------ DATASET CONTENT ------
(** A new coroutine. *)
Lemma queues_create P p s : queues P s -> queues P (snd (Create p s)).
Proof.
  intros Q. unfold Create. set (n := fresh (dom (conts s))). assert (Hn : conts s !! n = None) by (apply not_elem_of_dom, is_fresh).
  cbn [snd]. apply queues_schedule; [cbn; rewrite lookup_insert_eq; eauto|].
  assert (Ho : forall x t, conts s !! x = Some t -> (<[n := mk_cont (AtProg p) false EINPROGRESS 0]> (conts s)) !! x = Some t)
    by (intros x t E; rewrite lookup_insert_ne; auto; intros <-; congruence).
  destruct Q as [Q1 Q2 Q3 Q4 Q5 Q6 Q7]. split; auto.
  - intros m x Hx. destruct (Q1 m x Hx) as (H1&t&d&k&E&Ea). split; [auto|]. exists t, d, k. split; [apply Ho; auto|auto].
  - intros cv x Hx. destruct (Q3 cv x Hx) as (H1&t&m&d&k&E&Ea). split; [auto|]. exists t, m, d, k. split; [apply Ho; auto|auto].
  - intros e x Hx. destruct (Q4 e x Hx) as (H1&t&k&E&Ea). split; [auto|]. exists t, k. split; [apply Ho; auto|auto].
  - intros x t m d k Hp E Ea. cbn [set_conts conts] in E. apply lookup_insert_Some in E as [[<- <-]|[_ E]]; [discriminate|]. apply (Q5 x t m d k); auto.
  - intros x Hx. destruct (Q6 x Hx) as [t E]. exists t. apply Ho. auto.
  - intros x Hx. destruct (Q7 x Hx) as (H1&t&E&Ea). split; [auto|]. exists t. split; [apply Ho; auto|auto].
Qed.

Lemma progress_create P M p s : progress P M s -> progress P M (snd (Create p s)).
Proof.
  intros G m HM Ht Hw. destruct (G m HM Ht Hw) as (x&H1&t&d&k&E&H2). exists x. split; [auto|]. exists t, d, k. split; [|auto].
  unfold Create, ScheduleExecution, unlink. cbn. rewrite lookup_insert_ne; auto. intros <-. apply elem_of_dom_2 in E. exact (is_fresh _ E).
Qed.

Lemma core_create c M p s : core c M s -> core c M (snd (Create p s)).
Proof. intros (Q&G&Hc). split; [apply queues_create; auto|]. split; [apply progress_create; auto|exact Hc]. Qed.

Lemma core_cancel c M c' s s' : core c M s -> Cancel c' s = Some s' -> core c M s'.
Proof.
  intros Hc E. unfold Cancel in E. destruct (conts s !! c') as [t|] eqn:Ec; [|discriminate]. destruct (Cancelled_ t); [inv E; auto|].
  assert (Hu : core c M (update c' set_cancelled s)).
  { destruct Hc as (Q&G&Hc). split; [apply queues_update; auto|]. split; [apply progress_update; auto|exact Hc]. }
  destruct (bool_decide _); inv E; [exact Hu|]. destruct Hu as (Q&G&Hcu). split; [|split; [apply progress_schedule; auto|exact Hcu]].
  apply queues_schedule; [|auto]. rewrite conts_update, decide_True, Ec by auto. cbn. eauto.
Qed.

(** ** Between two places *)

(** [c] comes to rest at a place. *)
Lemma settle c M s s' t' : core c M s -> conts s' !! c = Some t' -> (forall x, x <> c -> conts s' !! x = conts s !! x) ->
  (forall m x, x ∈ Waiters_ (mutex s' m) -> x ∈ Waiters_ (mutex s m) \/ (x = c /\ asleep_in s' m c)) ->
  (forall m x, x ∈ Waiters_ (mutex s m) -> x ∈ Waiters_ (mutex s' m)) -> (forall m, NoDup (Waiters_ (mutex s' m))) ->
  (forall cv x, x ∈ condvar s' cv -> x ∈ condvar s cv \/ (x = c /\ in_cond s' cv c)) ->
  (forall e x, Ev_ (event s' e) = Some x -> Ev_ (event s e) = Some x \/ (x = c /\ in_event s' e c)) ->
  (forall m d k, at_ t' = InLock m d k -> c ∈ Waiters_ (mutex s' m)) ->
  (forall x, x <> c -> to_run s x -> to_run s' x) -> (forall x, to_run s' x -> to_run s x \/ x = c) ->
  (forall x, x ∈ ToDelete_ s' -> x ∈ ToDelete_ s \/ (x = c /\ at_ t' = Exited /\ ~ to_run s' c)) ->
  (forall m, Token_ (mutex s' m) = true -> Waiters_ (mutex s' m) <> [] -> M m /\ Token_ (mutex s m) = true /\ Waiters_ (mutex s m) <> []) ->
  sane s'.
Proof.
  intros (Q&G&Hcur) Ec Eo W1 W2 W3 W4 W5 W6 R1 R2 R3 T. split.
  - split.
    + intros m x Hx. split; [tauto|]. destruct (W1 m x Hx) as [Hx'|[-> Ha]]; [|exact Ha]. destruct (q_wait _ _ Q m x Hx') as (Hne&t&d&k&E&Ha).
      exists t, d, k. rewrite Eo by auto. auto.
    + exact W3.
    + intros cv x Hx. split; [tauto|]. destruct (W4 cv x Hx) as [Hx'|[-> Ha]]; [|exact Ha]. destruct (q_cond _ _ Q cv x Hx') as (Hne&t&m&d&k&E&Ha).
      exists t, m, d, k. rewrite Eo by auto. auto.
    + intros e x Hx. split; [tauto|]. destruct (W5 e x Hx) as [Hx'|[-> Ha]]; [|exact Ha]. destruct (q_event _ _ Q e x Hx') as (Hne&t&k&E&Ha).
      exists t, k. rewrite Eo by auto. auto.
    + intros x t m d k _ E Ea. destruct (decide (x = c)) as [->|Hne].
      * left. rewrite Ec in E. injection E as <-. eapply W6; eauto.
      * rewrite Eo in E by auto. destruct (q_lock _ _ Q x t m d k) as [|[]]; auto.
    + intros x Hx. destruct (decide (x = c)) as [->|Hne]; [eauto|]. rewrite Eo by auto. destruct (R2 x Hx); [apply (q_live _ _ Q); auto|congruence].
    + intros x Hx. destruct (R3 x Hx) as [Hx'|(->&H1&H2)]; [|eauto]. destruct (q_exit _ _ Q x Hx') as (H1&t&E&Ea).
      assert (Hne : x <> c) by (intros ->; apply H1; right; auto). split; [|exists t; rewrite Eo by auto; auto].
      intros Hr. apply R2 in Hr as [|]; auto.
  - intros m _ Ht Hw. destruct (T m Ht Hw) as (HM&Ht'&Hw'). destruct (G m HM Ht' Hw') as (x&Hx&t&d&k&E&Ha).
    exists x. split; [tauto|]. exists t, d, k. rewrite Eo by auto. auto.
Qed.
------
§ **THE TASK**: The output should consist only of the lines from the one with "as [|[]]; auto." through the final line of the records above, exactly.

§ **TASK SOLUTION**:
      * rewrite Eo in E by auto. destruct (q_lock _ _ Q x t m d k) as [|[]]; auto.
    + intros x Hx. destruct (decide (x = c)) as [->|Hne]; [eauto|]. rewrite Eo by auto. destruct (R2 x Hx); [apply (q_live _ _ Q); auto|congruence].
    + intros x Hx. destruct (R3 x Hx) as [Hx'|(->&H1&H2)]; [|eauto]. destruct (q_exit _ _ Q x Hx') as (H1&t&E&Ea).
      assert (Hne : x <> c) by (intros ->; apply H1; right; auto). split; [|exists t; rewrite Eo by auto; auto].
      intros Hr. apply R2 in Hr as [|]; auto.
  - intros m _ Ht Hw. destruct (T m Ht Hw) as (HM&Ht'&Hw'). destruct (G m HM Ht' Hw') as (x&Hx&t&d&k&E&Ha).
    exists x. split; [tauto|]. exists t, d, k. rewrite Eo by auto. auto.
Qed.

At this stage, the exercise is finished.